About this exercise:
Using the records below, repeat exactly the lines from the one holding "revert merged processed." through the one holding "(λ c1 c2, telephone", both ends included, and no others.

Data records:
(** X25. [main] of [main.py] stops without a file when no record is
    extracted, and when no merged record has two sessions or more.
    Otherwise it writes both files, with one row for each merged record
    that has two sessions or more: there is a row at least, every row of
    the standard file has a last name and a count of 2 or more, and no row
    of the Odoo file has an empty name. *)
Theorem main_outcome (dateparser_parse : string -> parsed)
    (ratio : string -> string -> Q)
    (docx_files : list (string * option (list table))) :
  let all_clients :=
    MainExtract.process_all_docx_files dateparser_parse docx_files in
  let merged_clients :=
    MainMerge.merge_duplicate_clients ratio all_clients FUZZY_THRESHOLD in
  (Exports.main dateparser_parse ratio docx_files = Exports.NoClient
   <-> all_clients = [])
  ∧ (Exports.main dateparser_parse ratio docx_files = Exports.NoLoyalClient
     <-> all_clients <> []
         ∧ Forall (λ m, Merged.nb_seances m < 2) merged_clients)
  ∧ ∀ csv odoo,
      Exports.main dateparser_parse ratio docx_files = Exports.Exported csv odoo ->
      ∃ rows odoo_rows,
        csv = Some rows ∧ odoo = Some odoo_rows
        ∧ rows <> []
        ∧ length rows
          = length (filter (λ m, 2 <= Merged.nb_seances m) merged_clients)
        ∧ length odoo_rows = length rows
        ∧ Forall (λ r, Exports.Nom r <> "" ∧ 2 <= Exports.Nombre_de_seances r)
            rows
        ∧ Forall (λ r, Exports.Name r <> "") odoo_rows.
Proof.
  cbv zeta. unfold Exports.main.
  pose proof (main_loyal_facts dateparser_parse ratio docx_files) as Hloyal.
  set (all_clients :=
         MainExtract.process_all_docx_files dateparser_parse docx_files) in *.
  set (merged_clients :=
         MainMerge.merge_duplicate_clients ratio all_clients FUZZY_THRESHOLD)
    in *.
  rewrite filter_loyal_clients_filter in *. unfold MIN_SESSIONS in *.
  assert (Hnil : filter (λ c, 2 <= Merged.nb_seances c) merged_clients = []
                 <-> Forall (λ m, Merged.nb_seances m < 2) merged_clients).
  { clearbody merged_clients. clear.
    induction merged_clients as [|m l IH]; [done|].
    rewrite filter_cons, Forall_cons. case_decide.
    - split; [done|]. intros [? _]. lia.
    - rewrite IH. split; [|by intros [_ ?]]. intros ?. split; [lia|done]. }
  set (loyal_clients := filter (λ c, 2 <= Merged.nb_seances c) merged_clients)
    in *.
  destruct (sorted_clients_facts loyal_clients) as (Hperm & _).
  clearbody loyal_clients merged_clients all_clients.
  destruct all_clients as [|c0 all_clients].
  { split_and!; [done| |done]. split; [done|]. by intros [? _]. }
  destruct (decide (loyal_clients = [])) as [He|Hne].
  { rewrite He. split_and!; [done| |done]. split; [|done]. intros _.
    split; [done|]. by apply Hnil. }
  assert (Hmain : ∀ A (x y : A),
            match loyal_clients with [] => x | _ :: _ => y end = y).
  { intros. by destruct loyal_clients. }
  rewrite Hmain. split_and!; [done| |].
  { split; [done|]. by intros [_ H%Hnil]. }
  intros csv odoo [= <- <-].
  exists (Exports.to_csv_row <$> Exports.sorted_clients loyal_clients).
  eexists. split_and!.
  - by destruct loyal_clients.
  - unfold Exports.export_to_odoo_format. by destruct loyal_clients.
  - intros H%fmap_nil_inv. rewrite H in Hperm.
    by apply Permutation_nil_l in Hperm.
  - by rewrite length_fmap, Hperm.
  - by rewrite !length_fmap.
  - apply Forall_fmap. rewrite Hperm. done.
  - apply Forall_fmap. rewrite Hperm.
    eapply Forall_impl; [exact Hloyal|]. intros m [Hn _]. cbn.
    destruct (Py.truthy (Merged.prenom m)) eqn:E; [|done].
    by destruct (Merged.prenom m).
Qed.

(** ** The two similarities *)

Lemma py_max_ge_l (a b : Q) : (a <= py_max a b)%Q.
Proof.
  unfold py_max. destruct (Qle_bool b a) eqn:E; [apply Qle_refl|].
  destruct (Qlt_le_dec a b) as [H|H]; [by apply Qlt_le_weak|].
  apply Qle_bool_iff in H. congruence.
Qed.

Lemma app_similarity_main (ratio : string -> string -> Q) (c1 c2 : client) :
  telephone c1 = "" ∨ telephone c2 = "" ∨ telephone c1 <> telephone c2 ->
  AppMerge.calculate_similarity ratio c1 c2
  = MainMerge.calculate_similarity ratio c1 c2.
Proof.
  unfold AppMerge.calculate_similarity, MainMerge.calculate_similarity.
  intros [H|[H|H]].
  - by rewrite H.
  - rewrite H. by rewrite andb_false_r.
  - apply String.eqb_neq in H. rewrite H. by rewrite andb_false_r.
Qed.

Lemma scan_ext (sim1 sim2 : client -> client -> Q) (threshold : Z)
    (client1 : client) (later : list (nat * client)) (acc : Acc.t)
    (processed : gset nat) :
  Forall (λ c2, similar sim1 threshold client1 c2
                = similar sim2 threshold client1 c2) later.*2 ->
  scan sim1 threshold client1 later acc processed
  = scan sim2 threshold client1 later acc processed.
Proof.
  revert acc processed.
  induction later as [|[j c2] later IH]; intros acc processed H; [done|].
  rewrite fmap_cons in H. apply Forall_cons in H as [Hc H].
  cbn [scan]. simpl in Hc. rewrite Hc.
  case_decide; [by apply IH|]. case_match; by apply IH.
Qed.

Lemma merge_loop_ext (sim1 sim2 : client -> client -> Q) (threshold : Z)
    (rest : list (nat * client)) (merged : list Merged.t)
    (processed : gset nat) :
  StronglySorted (λ c1 c2, similar sim1 threshold c1 c2
                           = similar sim2 threshold c1 c2) rest.*2 ->
  merge_loop sim1 threshold rest merged processed
  = merge_loop sim2 threshold rest merged processed.
Proof.
  revert merged processed.
  induction rest as [|[i c] rest IH]; intros merged processed H; [done|].
  rewrite fmap_cons in H. apply StronglySorted_inv in H as [H Hc].
  cbn [merge_loop]. case_decide; [by apply IH|].
  rewrite (scan_ext sim1 sim2) by done.
  destruct (scan sim2 threshold c rest (seed c) processed). by apply IH.
Qed.

Lemma StronglySorted_weaken {A} (R S : A -> A -> Prop) (l : list A) :
  (∀ x y, R x y -> S x y) -> StronglySorted R l -> StronglySorted S l.
Proof.
  intros HRS. induction 1 as [|x l Hl IH Hx]; constructor; [done|].
  eapply Forall_impl; [exact Hx|]. apply HRS.
Qed.

(** X26. The similarity of [radiance_crm_app.py] is never below that of
    [main.py], and is the same for two records that do not share a
    non-empty phone number. So on a list in which no record has the
    non-empty phone number of a record after it, the two versions of
    [merge_duplicate_clients] return the same records. *)
Theorem similarity_versions (ratio : string -> string -> Q) :
  (∀ c1 c2,
     (MainMerge.calculate_similarity ratio c1 c2
      <= AppMerge.calculate_similarity ratio c1 c2)%Q)
  ∧ (∀ c1 c2,
       telephone c1 = "" ∨ telephone c2 = "" ∨ telephone c1 <> telephone c2 ->
       AppMerge.calculate_similarity ratio c1 c2
       = MainMerge.calculate_similarity ratio c1 c2)
  ∧ (∀ clients threshold,
       StronglySorted
         (λ c1 c2, telephone c1 = "" ∨ telephone c2 = ""
                   ∨ telephone c1 <> telephone c2) clients ->
       AppMerge.merge_duplicate_clients ratio clients threshold
       = MainMerge.merge_duplicate_clients ratio clients threshold).
Proof.
  split_and!.
  - intros c1 c2.
    unfold AppMerge.calculate_similarity, MainMerge.calculate_similarity.
    cbv zeta. case_match; [apply py_max_ge_l|apply Qle_refl].
  - apply app_similarity_main.
  - intros clients threshold H.
    unfold AppMerge.merge_duplicate_clients,
      MainMerge.merge_duplicate_clients, merge_duplicate_clients.
    destruct clients as [|c0 clients0]; [done|].
    apply merge_loop_ext. rewrite enumerate_snd.
    eapply StronglySorted_weaken; [|exact H].
    intros c1 c2 Hc. unfold similar. by rewrite app_similarity_main.
Qed.

(** ** The files of a directory *)

Lemma fold_left_app_concat {A B} (g : B -> list A) (l : list B)
    (init : list A) :
  fold_left (λ acc x, acc ++ g x) l init = init ++ concat (g <$> l).
Proof.
  revert init. induction l as [|x l IH]; intros init; simpl.
  - by rewrite app_nil_r.
  - by rewrite IH, app_assoc.
Qed.

Lemma main_process_all_concat (dateparser_parse : string -> parsed)
    (docx_files : list (string * option (list table))) :
  MainExtract.process_all_docx_files dateparser_parse docx_files
  = concat ((λ f, MainExtract.extract_clients_from_docx dateparser_parse
                    f.1 f.2)
            <$> filter (λ f, negb (String.prefix "~$" f.1)) docx_files).
Proof.
  unfold MainExtract.process_all_docx_files. cbv zeta.
  by rewrite (fold_left_app_concat
                (λ f, MainExtract.extract_clients_from_docx dateparser_parse
                        f.1 f.2)).
Qed.

Lemma app_process_all_concat (dateparser_parse : string -> parsed)
    (current_year : Z)
    (docx_files : list (string * option (list (list table)))) :
  AppExtract.process_all_docx_files dateparser_parse current_year docx_files
  = concat ((λ f, AppExtract.extract_clients_from_docx dateparser_parse
                    current_year f.1 f.2) <$> docx_files).
Proof.
  unfold AppExtract.process_all_docx_files.
  by rewrite (fold_left_app_concat
                (λ f, AppExtract.extract_clients_from_docx dateparser_parse
                        current_year f.1 f.2)).
Qed.

Lemma main_extract_source (dateparser_parse : string -> parsed)
    (basename : string) (doc : option (list table)) :
  Forall (λ c, source_file c = basename)
    (MainExtract.extract_clients_from_docx dateparser_parse basename doc).
Proof.
  destruct doc as [body|]; [|constructor]. simpl.
  apply fold_left_Forall; [|constructor].
  intros acc t Hacc. unfold MainExtract.do_table.
  apply fold_left_Forall; [|done].
  intros acc' r Hacc'. unfold MainExtract.do_row.
  destruct r as [|first others]; [done|]. case_match; [done|].
  destruct (add_clients_new basename
              (split_clients_in_cell (flatten_cell_content first))
              (sorted_list
                 (list_to_set
                    (MainExtract.collect_dates dateparser_parse others [])))
              acc')
    as (new & -> & _ & Hnew).
  apply Forall_app. split; [done|].
  eapply Forall_impl; [exact Hnew|]. by intros c (_ & ? & _).
Qed.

Answer area:
  revert merged processed.
  induction rest as [|[i c] rest IH]; intros merged processed H; [done|].
  rewrite fmap_cons in H. apply StronglySorted_inv in H as [H Hc].
  cbn [merge_loop]. case_decide; [by apply IH|].
  rewrite (scan_ext sim1 sim2) by done.
  destruct (scan sim2 threshold c rest (seed c) processed). by apply IH.
Qed.

Lemma StronglySorted_weaken {A} (R S : A -> A -> Prop) (l : list A) :
  (∀ x y, R x y -> S x y) -> StronglySorted R l -> StronglySorted S l.
Proof.
  intros HRS. induction 1 as [|x l Hl IH Hx]; constructor; [done|].
  eapply Forall_impl; [exact Hx|]. apply HRS.
Qed.

(** X26. The similarity of [radiance_crm_app.py] is never below that of
    [main.py], and is the same for two records that do not share a
    non-empty phone number. So on a list in which no record has the
    non-empty phone number of a record after it, the two versions of
    [merge_duplicate_clients] return the same records. *)
Theorem similarity_versions (ratio : string -> string -> Q) :
  (∀ c1 c2,
     (MainMerge.calculate_similarity ratio c1 c2
      <= AppMerge.calculate_similarity ratio c1 c2)%Q)
  ∧ (∀ c1 c2,
       telephone c1 = "" ∨ telephone c2 = "" ∨ telephone c1 <> telephone c2 ->
       AppMerge.calculate_similarity ratio c1 c2
       = MainMerge.calculate_similarity ratio c1 c2)
  ∧ (∀ clients threshold,
       StronglySorted
         (λ c1 c2, telephone c1 = "" ∨ telephone c2 = ""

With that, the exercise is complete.